Sermon manuscript for Green Lake Church
Sabbath, January 10, 2015
Luke 4:5-8
The devil took Jesus up on a mountain
top up and showed him all the kingdoms of the world. “Look,” the
devil said, “I'll give it all to you. The whole thing. Complete
power and authority. You can run the world just the way you please.
You want to abolish slavery? Done. You want to put all the bad guys
in prison? Done. You want to eliminate armies? You can do it. You can
have absolute total control. All I require is that you pay obeisance
to me. Acknowledge that you got from me and it's all yours.”
Imagine the devil made a similar offer
to you. If you lean to the right politically, you could eliminate the
income tax, get rid of food stamps, rein in the EPA and privatize
Social Security. If you lean to the left you could reverse Citizens
United, eliminate corporate tax loopholes, create a single-payer
health care system, permanently block the Keystone pipeline.
You would be free to unilaterally edit
every law, streamline, reorganize or eliminate any government agency.

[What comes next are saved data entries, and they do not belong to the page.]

Definition NFTAttribute : ty := TInterface [
  req "trait_type" TString; req "value" (TUnion [TString; TNumber]);
  opt "display_type" (lits ["number"; "boost_number"; "boost_percentage"; "date"]); opt "max_value" TNumber].
Definition CreateNFTResult : ty := TInterface [
  req "txid" TString; req "contractAddress" TString; req "gasUsed" TNumber; req "gasPrice" TString; req "totalCost" TString].
Definition MintNFTResult : ty := TInterface [
  req "txid" TString; req "tokenId" TString; req "contractAddress" TString; req "owner" TString; req "gasUsed" TNumber; req "gasPrice" TString;
  req "totalCost" TString].
Definition TransferNFTOptions : ty := TInterface [
  req "from" TString; req "to" TString; req "tokenId" TString; opt "gasLimit" TNumber; opt "gasPrice" TString].
Definition TransferNFTResult : ty := TInterface [
  req "txid" TString; req "from" TString; req "to" TString; req "tokenId" TString; req "contractAddress" TString; req "gasUsed" TNumber;
  req "gasPrice" TString; req "totalCost" TString].
Definition ApproveNFTOptions : ty := TInterface [req "to" TString; req "tokenId" TString; opt "gasLimit" TNumber; opt "gasPrice" TString].
Definition ApproveAllNFTOptions : ty := TInterface [req "to" TString; req "approved" TBoolean; opt "gasLimit" TNumber; opt "gasPrice" TString].
Definition ApprovalResult : ty := TInterface [
  req "txid" TString; req "owner" TString; req "approved" TString; opt "tokenId" TString; req "isApproved" TBoolean; req "gasUsed" TNumber;
  req "gasPrice" TString; req "totalCost" TString].
Definition BurnNFTOptions : ty := TInterface [req "tokenId" TString; opt "gasLimit" TNumber; opt "gasPrice" TString].
Definition BurnNFTResult : ty := TInterface [
  req "txid" TString; req "tokenId" TString; req "contractAddress" TString; req "gasUsed" TNumber; req "gasPrice" TString; req "totalCost" TString].
Definition NFTTransaction : ty := TInterface [
  req "txid" TString; req "contractAddress" TString; req "tokenId" TString; req "from" TString; req "to" TString; req "blockNumber" TNumber;
  req "blockHash" TString; req "timestamp" TDate; req "gasUsed" TNumber; req "gasPrice" TString;
  req "status" (lits ["pending"; "confirmed"; "failed"]); req "confirmations" TNumber;
  req "eventType" (lits ["Transfer"; "Approval"; "ApprovalForAll"; "Mint"; "Burn"])].
Definition NFTEvent : ty := TInterface [
  req "type" (lits ["Transfer"; "Approval"; "ApprovalForAll"; "Mint"; "Burn"]); req "contractAddress" TString; opt "tokenId" TString;
  opt "from" TString; opt "to" TString; opt "approved" TString; opt "owner" TString; opt "operator" TString; req "blockNumber" TNumber;
  req "blockHash" TString; req "timestamp" TDate; req "txid" TString; req "logIndex" TNumber].
Definition NFTSearchOptions : ty := TInterface [
  opt "query" TString; opt "creator" TString; opt "verified" TBoolean; opt "collection" TString; opt "owner" TString;
  opt "sortBy" (lits ["name"; "symbol"; "totalSupply"; "holders"; "transactions"; "floorPrice"; "volume"]); opt "sortOrder" (lits ["asc"; "desc"]);
  opt "limit" TNumber; opt "offset" TNumber].
Definition NFTAnalytics : ty := TInterface [
  req "contractAddress" TString; req "totalTransactions" TNumber; req "uniqueOwners" TNumber; req "totalVolume" TNumber; req "averagePrice" TNumber;
  opt "floorPrice" TNumber; req "highestSale" TNumber; req "lowestSale" TNumber;
  req "topOwners" (TArray (TInterface [req "address" TString; req "tokenCount" TNumber; req "percentage" TNumber]));
  req "transactionHistory" (TArray (TInterface [req "date" TString; req "transactions" TNumber; req "volume" TNumber; req "owners" TNumber]));
  opt "priceHistory" (TArray (TInterface [req "date" TString; req "floorPrice" TNumber; req "averagePrice" TNumber; req "volume" TNumber]))].
Definition IPFSConfig : ty := TInterface [req "gateway" TString; opt "apiEndpoint" TString; opt "apiKey" TString; opt "timeout" TNumber].
Definition IPFSResult : ty := TInterface [req "hash" TString; req "size" TNumber; req "url" TString].
Definition MetadataStorage : ty := TInterface [
  req "type" (lits ["ipfs"; "arweave"; "centralized"]); req "url" TString; opt "hash" TString; req "timestamp" TDate].
Definition NFTConfig : ty := TInterface [
  req "factoryAddress" TString; req "registryAddress" TString;
  req "gasLimit" (TInterface [req "create" TNumber; req "mint" TNumber; req "transfer" TNumber; req "approve" TNumber; req "burn" TNumber]);
  req "gasPrice" TString; req "maxSupply" TNumber; req "maxNameLength" TNumber; req "maxSymbolLength" TNumber; req "maxDescriptionLength" TNumber;
  req "ipfs" IPFSConfig].
Definition NFTMetadata : ty := TInterface [
  req "name" TString; opt "description" TString; opt "image" TString; opt "externalUrl" TString; opt "attributes" (TArray NFTAttribute);
  opt "animationUrl" TString; opt "background_color" TString; opt "youtube_url" TString].
Definition NFTCollection : ty := TInterface [
  req "address" TString; req "name" TString; req "symbol" TString; opt "description" TString; opt "image" TString; opt "bannerImage" TString;
  opt "externalUrl" TString; req "creator" TString; req "createdAt" TDate; req "verified" TBoolean; req "totalSupply" TNumber;
  opt "maxSupply" TNumber; opt "mintPrice" TString; opt "royaltyPercentage" TNumber; opt "royaltyRecipient" TString; opt "metadata" NFTMetadata;
  opt "social" (TInterface [opt "twitter" TString; opt "telegram" TString; opt "discord" TString; opt "website" TString]);
  req "stats" (TInterface [req "totalSales" TNumber; req "totalVolume" TNumber; opt "floorPrice" TNumber; opt "averagePrice" TNumber; req "uniqueOwners" TNumber; req "totalListed" TNumber])].
Definition CreateNFTOptions : ty := TInterface [
  req "name" TString; req "symbol" TString; opt "description" TString; opt "image" TString; opt "externalUrl" TString;
  opt "attributes" (TArray NFTAttribute); opt "maxSupply" TNumber; opt "mintPrice" TString; opt "royaltyPercentage" TNumber;
  opt "royaltyRecipient" TString; opt "metadata" NFTMetadata;
  opt "social" (TInterface [opt "twitter" TString; opt "telegram" TString; opt "discord" TString; opt "website" TString])].
Definition MintNFTOptions : ty := TInterface [
  req "to" TString; opt "tokenId" TString; opt "metadata" NFTMetadata; opt "gasLimit" TNumber; opt "gasPrice" TString].
Definition NFTBalance : ty := TInterface [
  req "contractAddress" TString; req "tokenId" TString; req "owner" TString; req "name" TString; req "symbol" TString; opt "image" TString;
  opt "metadata" NFTMetadata; opt "lastTransferredAt" TDate].
Definition NFTRegistryEntry : ty := TInterface [
  req "contractAddress" TString; req "name" TString; req "symbol" TString; opt "description" TString; opt "image" TString; opt "bannerImage" TString;
  opt "externalUrl" TString; req "creator" TString; req "createdAt" TDate; req "verified" TBoolean; req "totalSupply" TNumber;
  opt "maxSupply" TNumber; opt "mintPrice" TString; opt "royaltyPercentage" TNumber; opt "royaltyRecipient" TString; opt "metadata" NFTMetadata;
  opt "social" (TInterface [opt "twitter" TString; opt "telegram" TString; opt "discord" TString; opt "website" TString]);
  req "stats" (TInterface [req "totalSales" TNumber; req "totalVolume" TNumber; opt "floorPrice" TNumber; opt "averagePrice" TNumber; req "uniqueOwners" TNumber; req "totalListed" TNumber]);
  req "transactions" TNumber; req "holders" TNumber].
Definition NFTSearchResult : ty := TInterface [
  req "nfts" (TArray NFTRegistryEntry); req "total" TNumber; req "page" TNumber; req "limit" TNumber; req "hasMore" TBoolean].
Definition NFTInfo : ty := TInterface [
  req "tokenId" TString; req "contractAddress" TString; req "owner" TString; req "creator" TString; req "name" TString; req "symbol" TString;
  opt "description" TString; opt "image" TString; opt "externalUrl" TString; opt "attributes" (TArray NFTAttribute); opt "metadata" NFTMetadata;
  req "mintedAt" TDate; opt "lastTransferredAt" TDate; req "verified" TBoolean; opt "royaltyPercentage" TNumber; opt "royaltyRecipient" TString].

You could fix everything. There would be no dissent allowed. If you
were offered unlimited power over every human being in the world,
would you take it?
When you read commentary on this
passage in the Gospel, frequently you'll encounter discussions about
whether the devil could actually deliver on his offer. Did the devil
have the capability to give Jesus the kind of power he was offering?
Another question is the matter of trustworthiness. If the devil had
the power to had over power over all the kingdoms of the world, if
Jesus had bowed, would the devil have delivered. I suppose these are
legitimate questions, but they don't appear in the Gospel story.
In the story as it's told in the
Gospels, Jesus did not question the capability or honesty of the
devil. Jesus went straight to the cost and refused to pay.
“You ask me to worship you? Are you
kidding? I worship God and God alone. No deal.”
It was clean, simple, profound.
Jesus' practice of worship protected
him against seduction. Similarly, we, too, can avoid investing our
souls in foolishness through the practice of worship God.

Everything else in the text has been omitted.